POR UM GOLE DE ÁGUA
Raymundo Silveira
 
 

Cicio, cicio. Cicio, cicio. Silvos intermitentes como guizos de cascavel. Era um pneu deixando escapar o ar. Aconteceu durante um daqueles famosos ralis Paris-Dakar. Uma família holandesa vivendo de aventuras. O pai, 40. A mãe, trinta e dois. E um filho de catorze. Tinham estudado o mapa durante um mês e meio. Sentiam-se seguros. Tudo rigorosamente planejado. Imprevistos praticamente zero. Advérbio traiçoeiro... Quando o praticamente desaparece, zero vira cem.

Quazarzate, sul do Marrocos. O pai dirigia. Ela consultava o mapa. Uma tempestade cegou-os nos dois sentidos: da visão, por ter entrado areia nos olhos. E no da direção: um ciclone levou o mapa. O primeiro, logo recuperaram. O outro, não. Um pouco preocupados, prosseguiram. Tinham o trajeto de cor. Na Mauritânia, se desviaram acidentalmente da rota e percorreram cento e cinqüenta quilômetros. Pretendiam pernoitar em Nouakchott. Tinham de passar por Atar, que nunca aparecia. Decidiram dormir no chão, em volta do veículo. Traziam tudo: dos sacos de dormir a armas de fogo.

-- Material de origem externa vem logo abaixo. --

(* ===== verification/Hashes.v ===== *)
(** * Call hashes and links (internal/core/group.go: [ParseHashes], [normalizeVKJoinHash]). *)

From S2P Require Import Prelude GoStrings Net Chars.
From Stdlib Require Import ZArith Lia String Ascii.
From stdpp Require Import base sets list strings.
Open Scope string_scope.

(** The fields of [strings.FieldsFunc(s, p)] for ASCII separators. *)
Fixpoint fields_func (p : ascii -> bool) (s : string) : list string :=
  match s with
  | "" => []
  | String c s' =>
      if p c then fields_func p s'
      else match s' with
           | "" => [String c ""]
           | String d _ => if p d then String c "" :: fields_func p s'
                           else match fields_func p s' with
                                | f :: rest => String c f :: rest
                                | [] => [String c ""]
                                end
           end
  end.

Definition is_one_of (l : string) (c : ascii) : bool := has_char c l.

Definition quotes : ascii -> bool := fun c => is_one_of "<>'" c || Ascii.eqb c (byte 34).
Definition stops : ascii -> bool := is_one_of "?#/".
Definition separators : ascii -> bool :=
  fun c => is_one_of ",; " c || Ascii.eqb c (byte 10) || Ascii.eqb c (byte 13) || Ascii.eqb c (byte 9).

Section Hashes.
Context `{Unicode}.

(** [normalizeVKJoinHash].  The index found in the lower-cased text slices the original one: [None]
    is the run-time panic when it lies beyond its end. *)
Definition normalizeVKJoinHash (input : string) : option string :=
  let s := trim_set quotes (trim_space input) in
  if String.eqb s "" then Some ""
  else
    let lower := to_lower s in
    let cut s :=
      let s := match index_any stops s with Some idx => stake idx s | None => s end in
      Some (trim_set (is_one_of "/") (trim_space s)) in
    match GoStrings.index "/call/join/" lower with
    | Some idx =>
        let from := (idx + String.length "/call/join/")%nat in
        if (String.length s <? from)%nat then None else cut (sdrop from s)
    | None =>
        if has_prefix "http://" lower || has_prefix "https://" lower then Some "" else cut s
    end.

(** The loop of [ParseHashes]: [seen] are the hashes kept so far, in order. *)
Fixpoint keep_hashes (fields : list string) (seen : list string) : option (list string) :=
  match fields with
  | [] => Some seen
  | h :: rest =>
      h ← normalizeVKJoinHash h;
      if String.eqb h "" then keep_hashes rest seen
      else if decide (h ∈ seen) then keep_hashes rest seen
      else keep_hashes rest (seen ++ [h])%list
  end.

Definition ParseHashes (raw : string) : option (list string) := keep_hashes (fields_func separators raw) [].

(** ** Facts *)

(** A normalised hash holds none of the characters that end one. *)
Lemma normalize_stops input h : normalizeVKJoinHash input = Some h -> none_of stops h = true.
Proof.
  assert (forall s h, (let s := match index_any stops s with Some idx => stake idx s | None => s end in
      Some (trim_set (is_one_of "/") (trim_space s))) = Some h -> none_of stops h = true) as Hcut.
  { intros s h'. cbv zeta. intros [= <-]. apply none_of_trim_set, none_of_trim_space.
    destruct (index_any stops s) eqn:E; [by eapply index_any_cut | by apply index_any_none]. }
  unfold normalizeVKJoinHash. cbv zeta in *. split_guard; [by intros [= <-] |].
  destruct (GoStrings.index "/call/join/" _) as [idx |]; split_guard; try done; [apply Hcut | by intros [= <-] | apply Hcut].
Qed.

Definition hash_ok (h : string) : Prop := h <> "" /\ none_of stops h = true.

Lemma keep_hashes_ok fields seen hashes :
  keep_hashes fields seen = Some hashes -> NoDup seen -> Forall hash_ok seen -> NoDup hashes /\ Forall hash_ok hashes.
Proof.
  revert seen. induction fields as [| f fields IH]; intros seen; simpl; [by intros [= <-] |].
  destruct (normalizeVKJoinHash f) as [h |] eqn:Hn; simpl; [| done].
  destruct (String.eqb_spec h "") as [| Hne]; [apply IH |]. destruct (decide (h ∈ seen)) as [| Hnew]; [apply IH |].
  intros Hk Hd Hok. eapply IH; [done | |].
  - apply NoDup_app. repeat split; [done | set_solver | apply NoDup_singleton].
  - apply Forall_app. split; [done |]. constructor; [| done]. split; [done | by eapply normalize_stops].
Qed.

End Hashes.

(** ASCII letters, digits, '-' and '_'. *)
Definition hash_char (c : ascii) : bool :=
  let n := N_of_ascii c in
  ((48 <=? n) && (n <=? 57) || (65 <=? n) && (n <=? 90) || (97 <=? n) && (n <=? 122) || (n =? 45) || (n =? 95))%N.

(** The characters of the query of a link. *)
Definition link_char (c : ascii) : bool := visible c && negb (quotes c).

Lemma hash_link_char c : hash_char c = true -> link_char c = true.
Proof. by apply all_ascii_impl. Qed.

Lemma hash_stops c : hash_char c = true -> negb (stops c) = true.
Proof. by apply (all_ascii_impl hash_char (fun c => negb (stops c))). Qed.

(** ** Properties *)

Section Properties.
Context `{Unicode}.

(** The hashes of a link list are distinct, non-empty and hold no '?', '#' or '/'. *)
Theorem parse_hashes_ok raw hashes :
  ParseHashes raw = Some hashes -> NoDup hashes /\ Forall hash_ok hashes.
Proof. intros Hp. eapply keep_hashes_ok; [exact Hp | constructor | constructor]. Qed.

Lemma index_no_char c p s : no_char c s = true -> GoStrings.index (String c p) s = None.
Proof.
  induction s as [| a s IH]; simpl; [done |]. intros Hs. propify. rewrite Ascii.eqb_sym, H0. simpl. by rewrite IH.
Qed.

Lemma map_lower_no_char c s :
  all_of hash_char s = true -> hash_char c = false -> no_char c (map_string lower_ascii s) = true.
Proof.
  intros Hs Hc. induction s as [| a s IH]; simpl in *; [done |]. propify. rewrite IH by done.
  pose proof (all_ascii_impl hash_char (fun a => hash_char (lower_ascii a)) eq_refl a ltac:(done)) as Ha. destruct (Ascii.eqb_spec (lower_ascii a) c) as [<- |]; [congruence | done].
Qed.

Lemma has_prefix_no_char c p s : no_char c s = true -> no_char c p = false -> has_prefix p s = false.
Proof.
  intros Hs Hp. destruct (has_prefix p s) eqn:E; [| done]. apply has_prefix_spec in E as [t ->].
  rewrite no_char_app, Hp in Hs. done.
Qed.

Definition join_prefix : string := "https://vk.com/call/join/".

(** A hash of letters, digits, '-' and '_' is read back from itself and from its join link, with or
    without a query, whatever the query holds. *)
Theorem join_link_hash h query :
  h <> "" -> all_of hash_char h = true -> all_of link_char query = true ->
  normalizeVKJoinHash h = Some h /\
  normalizeVKJoinHash (join_prefix ++ h) = Some h /\
  normalizeVKJoinHash (join_prefix ++ h ++ "?" ++ query) = Some h.
Proof.
  intros Hne Hh Hq.
  assert (all_of link_char h = true) as Hl by (eapply all_of_impl; [| exact Hh]; apply hash_link_char).
  assert (forall s, all_of link_char s = true -> trim_set quotes (trim_space s) = s) as Htrim.
  { intros s Hs. rewrite trim_space_visible, trim_set_none; [done | | ].
    - rewrite none_of_all. eapply all_of_impl; [| exact Hs]. unfold link_char. intros c Hc. by propify; rewrite H1.
    - eapply all_of_impl; [| exact Hs]. unfold link_char. intros c Hc. by propify. }
  assert (forall s, all_of link_char s = true -> to_lower s = map_string lower_ascii s) as Hlow.
  { intros s Hs. unfold to_lower. rewrite visible_ascii; [done |]. eapply all_of_impl; [| exact Hs].
    unfold link_char. intros c Hc. by propify. }
  assert (none_of stops h = true) as Hst.
  { rewrite none_of_all. eapply all_of_impl; [| exact Hh]. apply hash_stops. }
  assert (trim_set (is_one_of "/") (trim_space h) = h) as Hfin.
  { rewrite trim_space_visible, trim_set_none; [done | | ].
    - rewrite none_of_all. eapply all_of_impl; [| exact Hh]. intros c Hc. apply hash_stops in Hc.
      by apply (all_ascii_impl (fun c => negb (stops c)) (fun c => negb (is_one_of "/" c))).
    - eapply all_of_impl; [| exact Hl]. unfold link_char. intros c Hc. by propify. }
  assert (forall t, (t = "" \/ t = "?" ++ query) -> normalizeVKJoinHash (join_prefix ++ h ++ t) = Some h) as Hlink.
  { intros t Ht. unfold normalizeVKJoinHash.
    assert (all_of link_char (join_prefix ++ h ++ t) = true) as Hall.
    { rewrite !all_of_app, Hl. by destruct Ht as [-> | ->]. }
    rewrite Htrim, Hlow by done. unfold join_prefix. simpl String.eqb. cbv iota zeta.
    match goal with |- context [GoStrings.index ?p ?s] =>
      change (GoStrings.index p s) with (Some 14%nat) end. cbv beta iota zeta.
    match goal with |- context [(?a <? ?b)%nat] => change (a <? b)%nat with false end. cbv iota.
    match goal with |- context [sdrop ?n ?s] => change (sdrop n s) with (sdrop 0 (h ++ t)) end.
    assert (sdrop 0 (h ++ t) = h ++ t) as -> by (by destruct (h ++ t)).
    destruct Ht as [-> | ->].
    - rewrite string_app_nil_r, index_any_all by done. by rewrite Hfin.
    - change (h ++ "?" ++ query) with (h ++ String "?" query). rewrite index_any_app by done.
      by rewrite stake_app, Hfin. }
  split; [| split; [specialize (Hlink ""); rewrite string_app_nil_r in Hlink; by apply Hlink; left | by apply Hlink; right]].
  unfold normalizeVKJoinHash. rewrite Htrim by done. apply String.eqb_neq in Hne. rewrite Hne. cbv zeta.
  rewrite Hlow by done.
  rewrite (index_no_char "/" "call/join/") by (by apply map_lower_no_char).
  rewrite !(has_prefix_no_char ":") by (done || by apply map_lower_no_char). simpl.
  rewrite index_any_all by done. by rewrite Hfin.
Qed.

(** U+023A in UTF-8; its lower case U+2C65 takes three bytes. *)
Definition upper_a_stroke : string := bytes_to_string [200; 186]%Z.
Definition lower_a_stroke : string := bytes_to_string [226; 177; 165]%Z.

Fixpoint repeat_string (n : nat) (s : string) : string :=
  match n with O => "" | S n' => s ++ repeat_string n' s end.

(** The index of "/call/join/" is searched in the lower-cased text but used on the original one:
    where lower-casing makes the text longer it lies beyond the end, and the slice panics. *)
Theorem join_link_panics :
  lower_unicode (repeat_string 12 upper_a_stroke ++ "/call/join/x") = repeat_string 12 lower_a_stroke ++ "/call/join/x" ->
  ParseHashes (repeat_string 12 upper_a_stroke ++ "/call/join/x") = None.
Proof.
  intros Hlow. unfold ParseHashes.
  change (fields_func separators _) with [repeat_string 12 upper_a_stroke ++ "/call/join/x"].
  cbn [keep_hashes]. unfold normalizeVKJoinHash, to_lower.
  change (trim_set quotes _) with (repeat_string 12 upper_a_stroke ++ "/call/join/x"). cbv zeta.
  change (is_ascii _) with false. cbv iota. rewrite Hlow. vm_compute. reflexivity.
Qed.
End Properties.

#[local] Instance unicode0 : Unicode := fun s =>
  if String.eqb s (repeat_string 12 upper_a_stroke ++ "/call/join/x")
  then repeat_string 12 lower_a_stroke ++ "/call/join/x" else s.

Lemma parse_hashes_ok_witness :
  NoDup ["AbC-1_x"; "second"] /\ Forall hash_ok ["AbC-1_x"; "second"].
Proof.
  apply (parse_hashes_ok "https://vk.com/call/join/AbC-1_x?a=b, second;AbC-1_x vk.com/call/join/second/").
  vm_compute. reflexivity.
Defined.

Lemma join_link_hash_witness : normalizeVKJoinHash (join_prefix ++ "AbC-1_x" ++ "?" ++ "ref=vk.com/") = Some "AbC-1_x".
Proof. apply join_link_hash; [discriminate | reflexivity | reflexivity]. Defined.

Lemma join_link_panics_witness : ParseHashes (repeat_string 12 upper_a_stroke ++ "/call/join/x") = None.
Proof. apply join_link_panics. vm_compute. reflexivity. Defined.
Record runtime := {
  main : main_pc;
  ticker : ticker_pc;
  ctx_done : bool;
  shutdown_closed : bool;        (* shutdownCh *)
  events_closed : bool;
  queue : list Event;
  panicked : bool                (* a send on the closed channel *)
}.

Definition init_runtime : runtime :=
  {| main := WaitWorkers; ticker := Selecting; ctx_done := false; shutdown_closed := false; events_closed := false;
     queue := [EventState "connecting"]; panicked := false |}.

Definition send (r : runtime) (ev : Event) : runtime :=
  {| main := main r; ticker := ticker r; ctx_done := ctx_done r; shutdown_closed := shutdown_closed r;
     events_closed := events_closed r;
     queue := if events_closed r then queue r else emit (queue r) ev;
     panicked := panicked r || events_closed r |}.

Definition set_main (m : main_pc) (r : runtime) : runtime :=
  {| main := m; ticker := ticker r;
     ctx_done := match m with Cancelled => true | _ => ctx_done r end; shutdown_closed := shutdown_closed r;
     events_closed := match m with EventsClosed => true | _ => events_closed r end;
     queue := queue r; panicked := panicked r |}.

Definition set_ticker (t : ticker_pc) (r : runtime) : runtime :=
  {| main := main r; ticker := t; ctx_done := ctx_done r; shutdown_closed := shutdown_closed r;
     events_closed := events_closed r; queue := queue r; panicked := panicked r |}.

Definition set_shutdown (r : runtime) : runtime :=
  {| main := main r; ticker := ticker r; ctx_done := ctx_done r; shutdown_closed := true;
     events_closed := events_closed r; queue := queue r; panicked := panicked r |}.

Definition set_ctx (r : runtime) : runtime :=
  {| main := main r; ticker := ticker r; ctx_done := true; shutdown_closed := shutdown_closed r;
     events_closed := events_closed r; queue := queue r; panicked := panicked r |}.

(** A step of one goroutine.  When several cases of the ticker's select are ready, any is taken. *)
Inductive rstep : runtime -> runtime -> Prop :=
| r_stop r : rstep r (set_ctx r)
| r_workers_done r : main r = WaitWorkers ->
    rstep r (set_main Completed (send r (EventNamed "workers_completed" "")))
| r_cancel r : main r = Completed -> rstep r (set_main Cancelled r)
| r_dispatcher r : main r = Cancelled -> rstep r (set_main DispatcherDown r)
| r_close r : main r = DispatcherDown -> rstep r (set_main EventsClosed r)
| r_shutdown r : ctx_done r = true -> rstep r (set_shutdown r)
| r_tick r : ticker r = Selecting -> rstep r (set_ticker Emitting r)
| r_emit r rx tx n : ticker r = Emitting -> rstep r (set_ticker Selecting (send r (EventStats rx tx n)))
| r_ticker_end r : ticker r = Selecting -> shutdown_closed r = true -> rstep r (set_ticker TickerDone r).

Inductive rreach : runtime -> Prop :=
| rr_init : rreach init_runtime
| rr_step r r' : rreach r -> rstep r r' -> rreach r'.

(** ** Facts *)

Lemma start_groups_workers n g counter :
  concat (map g_workers (start_groups n g counter)) = seqZ counter (9 * Z.of_nat n).
Proof.
  revert g counter. induction n as [| n IH]; intros g counter; [done |].
  cbn [start_groups map concat]. rewrite IH. unfold workersPerGroup. cbn [g_workers].
  replace ((fun i => counter + i) <$> seqZ 0 9) with (seqZ counter 9) by (rewrite fmap_add_seqZ; f_equal; lia).
  rewrite Nat2Z.inj_succ. replace (9 * Z.succ (Z.of_nat n)) with (9 + 9 * Z.of_nat n) by lia.
  rewrite seqZ_app by lia. done.
Qed.

Lemma length_start_groups n g counter : length (start_groups n g counter) = n.
Proof. revert g counter. induction n as [| n IH]; intros; simpl; [done | by rewrite IH]. Qed.

Lemma start_groups_lookup n g counter i c :
  start_groups n g counter !! i = Some c ->
  g_id c = g + Z.of_nat i + 1 /\ g_hash c = g + Z.of_nat i /\ g_first c = (g + Z.of_nat i =? 0) /\ length (g_workers c) = 9%nat.
Proof.
  revert g counter i. induction n as [| n IH]; intros g counter [| i]; simpl; try done.
  - intros [= <-]. simpl. rewrite !Z.add_0_r. done.
  - intros Hc. destruct (IH _ _ _ Hc) as (-> & -> & -> & Hl). split; [lia |]. split; [lia |]. split; [f_equal; lia | done].
Qed.

Lemma worker_count_spec workers :
  9 <= worker_count workers <= 108 /\ worker_count workers mod 9 = 0 /\
  (9 <= workers -> worker_count workers <= workers) /\ (9 <= workers <= 108 -> workers < worker_count workers + 9).
Proof.
  unfold worker_count, maxWorkers, workersPerGroup. cbv zeta.
  set (n := if _ <? 9 then 9 else _).
  assert (9 <= n <= 108 /\ (9 <= workers -> n <= workers) /\ (9 <= workers <= 108 -> n = workers)) as (Hn & H1 & H2).
  { unfold n. destruct (Z.ltb_spec 108 workers); split_guard; lia. }
  rewrite Z.quot_div_nonneg by lia. pose proof (Z.div_mod n 9 ltac:(lia)). pose proof (Z.mod_pos_bound n 9 ltac:(lia)).
  rewrite Z.mod_mul by lia. repeat split; try lia.
Qed.

Lemma length_emit q ev : (length q <= events_room)%nat -> (length (emit q ev) <= events_room)%nat.
Proof.
  unfold emit. intros Hq. destruct (Nat.ltb_spec (length q) events_room); [rewrite length_app; simpl; lia |].
  destruct (is_log ev); [done |]. cbv zeta. destruct (Nat.ltb_spec (length (tail q)) events_room); [rewrite length_app; simpl; lia |].
  destruct q; simpl in *; lia.
Qed.
End Core.

(** ** Properties *)

Section Theorems.
Context `{Unicode}.

(** Whatever number of workers is configured, [Start] runs between 9 and 108 of them, in groups of
    nine, never more than asked for beyond nine and fewer only by what does not fill a group; the
    groups split the workers 1, 2, ... among themselves without gap or overlap, only the first may
    ask for the configuration, and each starts with its own hash. *)
Theorem workers_partitioned workers :
  let n := worker_count workers in
  9 <= n <= 108 /\ (9 <= workers -> n <= workers) /\ (9 <= workers <= 108 -> workers < n + 9) /\
  concat (map g_workers (plan workers)) = seqZ 1 n /\
  forall i c, plan workers !! i = Some c ->
    length (g_workers c) = 9%nat /\ (g_first c = true <-> i = 0%nat) /\ g_hash c = Z.of_nat i.
Proof.
  intros n. destruct (worker_count_spec workers) as (H1 & H2 & H3 & H4). fold n in H1, H2, H3, H4.
  assert (9 * Z.of_nat (Z.to_nat (Z.quot n workersPerGroup)) = n) as Hg.
  { unfold workersPerGroup. rewrite Z.quot_div_nonneg by lia. rewrite Z2Nat.id by (apply Z.div_pos; lia).
    pose proof (Z.div_mod n 9 ltac:(lia)). lia. }
  do 3 (split; [done |]). split.
  - unfold plan. fold n. by rewrite start_groups_workers, Hg.
  - intros i c Hc. destruct (start_groups_lookup _ _ _ _ _ Hc) as (_ & -> & -> & Hl). split; [done |].
    split; [| lia]. rewrite Z.eqb_eq. lia.
Qed.

(** Emitting never blocks and never grows the channel beyond its room; an event that is not a log
    line is the last of the channel afterwards, and at most the oldest entry was given up for it;
    a log line is dropped when there is no room.  An answered captcha replaces an older answer. *)
Theorem emit_keeps_events q ev :
  (length q <= events_room)%nat ->
  (length (emit q ev) <= events_room)%nat /\
  (is_log ev = false -> exists kept, emit q ev = (kept ++ [ev])%list /\ (kept = q \/ kept = tail q)) /\
  (is_log ev = true -> emit q ev = (q ++ [ev])%list \/ (emit q ev = q /\ length q = events_room)).
Proof.
  intros Hq. split; [by apply length_emit |]. unfold emit.
  destruct (Nat.ltb_spec (length q) events_room) as [Hlt | Hge].
  - split; intros _; [exists q; split; [done | by left] | by left].
  - split; intros ->; [| right; split; [done | lia]]. cbv zeta.
    rewrite (proj2 (Nat.ltb_lt _ _)) by (destruct q; simpl in *; unfold events_room in *; lia).
    exists (tail q). split; [done | by right].
Qed.

(** A transport that is "tcp" up to case and white space passes [New] without being brought to that
    form, and unless it was written so, every TURN connection is made over UDP. *)
Theorem transport_not_normalised cfg :
  (Mode cfg = "" \/ Mode cfg = "tun" \/ Mode cfg = "socks" \/ Mode cfg = "raw") ->
  to_lower (trim_space (Transport cfg)) = "tcp" -> Transport cfg <> "tcp" ->
  exists cfg' mode, New cfg = Ok (cfg', mode) /\ Transport cfg' = Transport cfg /\ dialTURNConn (Transport cfg') = DialUDP.
Proof.
  intros Hm Ht Hne. unfold New. cbv zeta. rewrite Ht.
  assert (negb (String.eqb (if String.eqb (Mode cfg) "" then "tun" else Mode cfg) "tun") &&
    negb (String.eqb (if String.eqb (Mode cfg) "" then "tun" else Mode cfg) "socks") &&
    negb (String.eqb (if String.eqb (Mode cfg) "" then "tun" else Mode cfg) "raw") = false) as ->
    by (destruct Hm as [-> | [-> | [-> | ->]]]; reflexivity).
  simpl. eexists _, _. split; [done |]. simpl. split; [done |]. unfold dialTURNConn. apply String.eqb_neq in Hne. by rewrite Hne.
Qed.

(** In raw mode and without DTLS, a peer with an IPv6 address can never be used: its address is put
    between brackets twice, and however the resolver works, [Start] fails. *)
Theorem raw_ipv6_peer_fails cfg resolve peer port :
  PeerAddr cfg <> "" -> Hashes cfg <> [] -> Password cfg <> "" -> RawMode cfg || NoDTLS cfg = true ->
  ResolveUDPAddr resolve (PeerAddr cfg) = Ok (peer, port) ->
  to4 peer = false -> has_char ":" (ip_text peer) = true -> plain (ip_text peer) = true ->
  plain (RawPort cfg) = true -> no_char ":" (RawPort cfg) = true ->
  exists e, start_peer cfg resolve = Err (ResolveRawPeer e).
Proof.
  intros Hp Hh Hpw Hraw Hres H4 Hcol Hip Hport Hport'. unfold start_peer.
  apply String.eqb_neq in Hp, Hpw. rewrite Hp, Hpw. destruct (Hashes cfg) as [| h hs]; [done |]. simpl.
  rewrite Hres, Hraw. unfold raw_peer_address. rewrite H4. simpl negb. cbv iota zeta.
  set (rp := if String.eqb (RawPort cfg) "" then "56003" else RawPort cfg).
  assert (plain rp = true /\ no_char ":" rp = true) as [H1 H2] by (unfold rp; by destruct (String.eqb (RawPort cfg) "")).
  destruct (split_join_bracketed (ip_text peer) rp) as [e He]; try done.
  eexists. unfold ResolveUDPAddr at 1. by rewrite He.
Qed.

No dia seguinte, depois do café, continuaram. De repente, se viram em pleno deserto. Rodavam em círculos. Não tinham idéia de onde se encontravam. Apesar do medo, nada faltava. Havia comida, água e combustível para dez dias. Dez dias se passam. Primeiro acabou a gasolina. Tiveram de caminhar. Mochilas às costas, em direção ao nada.

Quatro dias mais tarde foi a vez dos alimentos. Tiveram de racionar água. Quem mais bebia era o jovem. Pai e mãe não tinham como negar. Enlouquecidos de secura, mas encharcados de amor. Mais três dias, e acabou a água. A sede foi se tornando insuportável. Limite de tolerância ultrapassado na tarde do terceiro, depois que pararam de beber. A mãe havia escondido um cantil de dois litros.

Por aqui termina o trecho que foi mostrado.